### MATERIALS PROVIDED
Lemma pool_address_first_bad_token_witness :
  @generate_v2_pool_address plain_libraries
    (Bytes [x00])
    [Bytes (List.repeat xaa 20); Str "0xzz"]
    (Bytes [x00])
  = Raise (OtherError "ValueError").
Proof.
  apply (@pool_address_first_bad_token plain_libraries
           (Bytes [x00]) (Bytes [x00])
           [Bytes (List.repeat xaa 20)] (Str "0xzz") []
           (OtherError "ValueError")).
  - constructor; [| constructor].
    exists (List.repeat xaa 20). reflexivity.
  - reflexivity.
Defined.

(** * Further properties of the path resolution *)

(** A path that goes through a token splits there into two paths sharing
    that token. *)
Lemma pairwise_app {A : Type} (p : list A) (t : A) (q : list A) :
  pairwise (p ++ t :: q) = pairwise (p ++ [t]) ++ pairwise (t :: q).
Proof.
  induction p as [| x [| y p] IH]; try reflexivity.
  change (pairwise ((x :: y :: p) ++ t :: q))
    with ((x, y) :: pairwise ((y :: p) ++ t :: q)).
  change (pairwise ((x :: y :: p) ++ [t]))
    with ((x, y) :: pairwise ((y :: p) ++ [t])).
  now rewrite IH.
Qed.

Section PathResolverMore.
Variable Pool : Type.
Variable pool_manager : UniswapV2PoolManager Pool.
Local Abbreviation asks p := (mkLookup p true).

(** What a returning loop has done: one call per pair, in order, and the
    pools appended are the manager's answers to those calls. *)
Lemma resolve_loop_ok_inv
    (pairs : list (ChecksumAddress * ChecksumAddress)) :
  forall (acc r : list Pool) (log log' : list lookup),
    resolve_loop pool_manager pairs acc log = (Ok r, log') ->
    log' = log ++ map (fun x => asks x) pairs
    /\ exists pools,
         r = acc ++ pools
         /\ List.length pools = List.length pairs
         /\ forall j q, nth_error pairs j = Some q ->
              exists pool,
                nth_error pools j = Some pool
                /\ get_pool_from_tokens pool_manager
                     (log ++ map (fun x => asks x) (firstn j pairs)) (asks q)
                   = Ok pool.
Proof.
  induction pairs as [| p0 pairs IH]; intros acc r log log' Hrun.
  - cbn in Hrun. injection Hrun as <- <-.
    split; [now rewrite app_nil_r |].
    exists []. split; [now rewrite app_nil_r | split; [reflexivity |]].
    intros [| j] q Hq; discriminate Hq.
  - cbn [resolve_loop] in Hrun.
    unfold bindC at 1, call_get_pool_from_tokens in Hrun.
    destruct (get_pool_from_tokens pool_manager log (asks p0))
      as [pool | e] eqn:Hp0; [| discriminate Hrun].
    destruct (IH _ _ _ _ Hrun) as [Hlog [pools [Hr [Hlen Hnth]]]].
    split; [cbn [map]; now rewrite Hlog, <- app_assoc |].
    exists (pool :: pools).
    split; [now rewrite Hr, <- app_assoc |].
    split; [cbn; now rewrite Hlen |].
    intros [| j] q Hq.
    + cbn in Hq. injection Hq as <-. exists pool.
      split; [reflexivity |]. cbn. now rewrite app_nil_r.
    + destruct (Hnth j q Hq) as [pool' [Hn Hg]].
      exists pool'. split; [exact Hn |].
      cbn [firstn map]. now rewrite <- app_assoc in Hg.
Qed.

(** What a raising loop has done: it stopped at some pair whose lookup
    raised that very exception, after the lookups before it returned. *)
Lemma resolve_loop_raise_inv
    (pairs : list (ChecksumAddress * ChecksumAddress)) :
  forall (acc : list Pool) (log log' : list lookup) (e : exn),
    resolve_loop pool_manager pairs acc log = (Raise e, log') ->
    exists i p,
      nth_error pairs i = Some p
      /\ log' = log ++ map (fun x => asks x) (firstn (S i) pairs)
      /\ get_pool_from_tokens pool_manager
           (log ++ map (fun x => asks x) (firstn i pairs)) (asks p)
         = Raise e
      /\ forall j q, (j < i)%nat -> nth_error pairs j = Some q ->
           exists pool,
             get_pool_from_tokens pool_manager
               (log ++ map (fun x => asks x) (firstn j pairs)) (asks q)
             = Ok pool.
Proof.
  induction pairs as [| p0 pairs IH]; intros acc log log' e Hrun.
  - discriminate Hrun.
  - cbn [resolve_loop] in Hrun.
    unfold bindC at 1, call_get_pool_from_tokens in Hrun.
    destruct (get_pool_from_tokens pool_manager log (asks p0))
      as [pool | e0] eqn:Hp0.
    + destruct (IH _ _ _ _ Hrun) as [i [p [Hi [Hlog [Hat Hbefore]]]]].
      exists (S i), p. split; [exact Hi |].
      split; [cbn [firstn map]; now rewrite Hlog, <- app_assoc |].
      split; [cbn [firstn map]; now rewrite <- app_assoc in Hat |].
      intros [| j] q Hj Hq.
      * cbn in Hq. injection Hq as <-. exists pool.
        cbn. now rewrite app_nil_r.
      * destruct (Hbefore j q ltac:(lia) Hq) as [pool' Hg].
        exists pool'. cbn [firstn map]. now rewrite <- app_assoc in Hg.
    + injection Hrun as <- <-.
      exists 0%nat, p0. split; [reflexivity |].
      split; [reflexivity |].
      split; [cbn; now rewrite app_nil_r |].
      intros j q Hj. lia.
Qed.

(** For a manager whose answers do not depend on earlier calls, the loop
    is the left-to-right comprehension of the lookup over the pairs. *)
Lemma resolve_loop_stateless
    (pairs : list (ChecksumAddress * ChecksumAddress)) :
  (forall log1 log2 l,
     get_pool_from_tokens pool_manager log1 l
     = get_pool_from_tokens pool_manager log2 l) ->
  forall acc log,
    fst (resolve_loop pool_manager pairs acc log)
    = (pools <- comprehension
                  (fun p => get_pool_from_tokens pool_manager [] (asks p))
                  pairs ;;
       Ok (acc ++ pools)).
Proof.
  intros Hstateless.
  induction pairs as [| p0 pairs IH]; intros acc log.
  - cbn. now rewrite app_nil_r.
  - cbn [resolve_loop comprehension].
    unfold bindC at 1, call_get_pool_from_tokens.
    rewrite (Hstateless log [] (asks p0)).
    destruct (get_pool_from_tokens pool_manager [] (asks p0))
      as [pool | e]; [| reflexivity].
    rewrite IH. cbn [bind].
    destruct (comprehension _ pairs) as [pools | e]; [| reflexivity].
    cbn [bind]. now rewrite <- app_assoc.
Qed.

Lemma comprehension_app {A B : Type} (f : A -> outcome B) (l1 l2 : list A)
    (r1 r2 : list B) :
  comprehension f l1 = Ok r1 -> comprehension f l2 = Ok r2 ->
  comprehension f (l1 ++ l2) = Ok (r1 ++ r2).
Proof.
  revert r1. induction l1 as [| x l1 IH]; intros r1 H1 H2.
  - cbn in H1. injection H1 as <-. exact H2.
  - cbn in *. destruct (f x) as [y | e]; [| discriminate H1].
    cbn [bind] in *.
    destruct (comprehension f l1) as [ys | e]; [| discriminate H1].
    cbn [bind] in H1. injection H1 as <-.
    now rewrite (IH ys eq_refl H2).
Qed.

(** X12.  When the resolution returns, it returns one pool per consecutive
    pair of the path, in path order: the list has one element less than the
    path, the manager was called once for every pair, in order and with
    [silent=True], and the [j]-th pool is the manager's answer to the
    [j]-th call. *)
Theorem path_resolution_returns_one_pool_per_hop
    (tx_path : list ChecksumAddress) (pools : list Pool)
    (log : list lookup) :
  get_v2_pools_from_token_path tx_path pool_manager = (Ok pools, log) ->
  List.length pools = Nat.pred (List.length tx_path)
  /\ log = map (fun x => asks x) (pairwise tx_path)
  /\ forall j a b,
       nth_error tx_path j = Some a -> nth_error tx_path (S j) = Some b ->
       exists pool,
         nth_error pools j = Some pool
         /\ get_pool_from_tokens pool_manager
              (map (fun x => asks x) (firstn j (pairwise tx_path)))
              (asks (a, b))
            = Ok pool.
Proof.
  intros Hrun. unfold get_v2_pools_from_token_path in Hrun.
  destruct (resolve_loop_ok_inv _ _ _ _ _ Hrun)
    as [Hlog [ps [Hr [Hlen Hnth]]]].
  cbn [app] in Hr, Hlog. subst ps.
  split; [now rewrite Hlen, length_pairwise |].
  split; [exact Hlog |].
  intros j a b Ha Hb.
  apply (Hnth j (a, b)). apply nth_error_pairwise. auto.
Qed.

### ASSIGNED TASK
Of the lines above, extract only those from the line with "(pools <- comprehension" to the line with "Theorem path_resolution_returns_one_pool_per_hop", both included, exactly as written.

### SOLUTION BELOW
    = (pools <- comprehension
                  (fun p => get_pool_from_tokens pool_manager [] (asks p))
                  pairs ;;
       Ok (acc ++ pools)).
Proof.
  intros Hstateless.
  induction pairs as [| p0 pairs IH]; intros acc log.
  - cbn. now rewrite app_nil_r.
  - cbn [resolve_loop comprehension].
    unfold bindC at 1, call_get_pool_from_tokens.
    rewrite (Hstateless log [] (asks p0)).
    destruct (get_pool_from_tokens pool_manager [] (asks p0))
      as [pool | e]; [| reflexivity].
    rewrite IH. cbn [bind].
    destruct (comprehension _ pairs) as [pools | e]; [| reflexivity].
    cbn [bind]. now rewrite <- app_assoc.
Qed.

Lemma comprehension_app {A B : Type} (f : A -> outcome B) (l1 l2 : list A)
    (r1 r2 : list B) :
  comprehension f l1 = Ok r1 -> comprehension f l2 = Ok r2 ->
  comprehension f (l1 ++ l2) = Ok (r1 ++ r2).
Proof.
  revert r1. induction l1 as [| x l1 IH]; intros r1 H1 H2.
  - cbn in H1. injection H1 as <-. exact H2.
  - cbn in *. destruct (f x) as [y | e]; [| discriminate H1].
    cbn [bind] in *.
    destruct (comprehension f l1) as [ys | e]; [| discriminate H1].
    cbn [bind] in H1. injection H1 as <-.
    now rewrite (IH ys eq_refl H2).
Qed.

(** X12.  When the resolution returns, it returns one pool per consecutive
    pair of the path, in path order: the list has one element less than the
    path, the manager was called once for every pair, in order and with
    [silent=True], and the [j]-th pool is the manager's answer to the
    [j]-th call. *)
Theorem path_resolution_returns_one_pool_per_hop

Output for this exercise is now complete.